## Work to be completed
When the line containing "Section database." is reached, include it and end there; set down verbatim every line before it, starting at the top of the records.

## Records
-- Opening Marker --
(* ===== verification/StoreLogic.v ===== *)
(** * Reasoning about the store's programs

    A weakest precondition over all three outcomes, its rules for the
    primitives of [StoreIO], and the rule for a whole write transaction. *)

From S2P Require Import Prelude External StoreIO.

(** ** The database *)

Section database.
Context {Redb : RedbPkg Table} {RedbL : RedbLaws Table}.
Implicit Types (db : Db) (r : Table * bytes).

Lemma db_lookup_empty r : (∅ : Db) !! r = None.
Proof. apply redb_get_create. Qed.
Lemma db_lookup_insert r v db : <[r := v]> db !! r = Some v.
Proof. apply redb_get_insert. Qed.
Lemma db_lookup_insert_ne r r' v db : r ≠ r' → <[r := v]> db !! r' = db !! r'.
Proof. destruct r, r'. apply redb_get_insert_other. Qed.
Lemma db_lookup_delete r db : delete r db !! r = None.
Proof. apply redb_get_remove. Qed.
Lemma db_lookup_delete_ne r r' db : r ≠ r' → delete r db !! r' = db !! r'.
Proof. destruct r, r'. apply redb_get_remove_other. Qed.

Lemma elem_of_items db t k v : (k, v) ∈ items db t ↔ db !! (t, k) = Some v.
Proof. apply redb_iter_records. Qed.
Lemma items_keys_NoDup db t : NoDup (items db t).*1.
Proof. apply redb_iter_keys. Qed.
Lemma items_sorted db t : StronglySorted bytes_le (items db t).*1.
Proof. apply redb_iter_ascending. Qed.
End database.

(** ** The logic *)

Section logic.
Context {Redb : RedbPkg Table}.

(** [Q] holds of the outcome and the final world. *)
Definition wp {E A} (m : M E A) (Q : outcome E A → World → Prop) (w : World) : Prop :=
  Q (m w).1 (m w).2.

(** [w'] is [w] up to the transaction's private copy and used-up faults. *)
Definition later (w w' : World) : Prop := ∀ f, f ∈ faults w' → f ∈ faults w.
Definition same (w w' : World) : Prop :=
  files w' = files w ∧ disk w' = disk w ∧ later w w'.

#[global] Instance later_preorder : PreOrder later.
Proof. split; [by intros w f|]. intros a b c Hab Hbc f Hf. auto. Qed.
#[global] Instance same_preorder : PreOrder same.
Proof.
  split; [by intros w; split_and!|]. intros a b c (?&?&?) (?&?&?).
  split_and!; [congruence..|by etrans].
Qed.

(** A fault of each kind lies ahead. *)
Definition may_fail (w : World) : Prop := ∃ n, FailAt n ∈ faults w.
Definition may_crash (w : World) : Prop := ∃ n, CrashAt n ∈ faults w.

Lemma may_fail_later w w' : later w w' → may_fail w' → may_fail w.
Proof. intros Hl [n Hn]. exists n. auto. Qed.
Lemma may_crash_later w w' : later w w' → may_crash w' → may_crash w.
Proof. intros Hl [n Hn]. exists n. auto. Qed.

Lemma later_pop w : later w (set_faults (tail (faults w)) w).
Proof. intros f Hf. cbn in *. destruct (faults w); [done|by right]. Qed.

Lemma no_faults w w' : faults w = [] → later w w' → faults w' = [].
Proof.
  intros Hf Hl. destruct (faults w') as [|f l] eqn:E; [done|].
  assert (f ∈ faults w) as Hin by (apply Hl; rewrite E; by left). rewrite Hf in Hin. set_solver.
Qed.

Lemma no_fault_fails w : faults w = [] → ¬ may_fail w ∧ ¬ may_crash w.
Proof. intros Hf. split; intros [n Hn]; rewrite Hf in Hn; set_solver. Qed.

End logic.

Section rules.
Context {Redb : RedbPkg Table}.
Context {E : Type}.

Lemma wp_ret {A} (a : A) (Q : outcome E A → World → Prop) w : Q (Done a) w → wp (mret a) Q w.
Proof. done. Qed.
-- Closing Marker --
## Exercise solution
(* ===== verification/StoreLogic.v ===== *)
(** * Reasoning about the store's programs

    A weakest precondition over all three outcomes, its rules for the
    primitives of [StoreIO], and the rule for a whole write transaction. *)

From S2P Require Import Prelude External StoreIO.

(** ** The database *)

Section database.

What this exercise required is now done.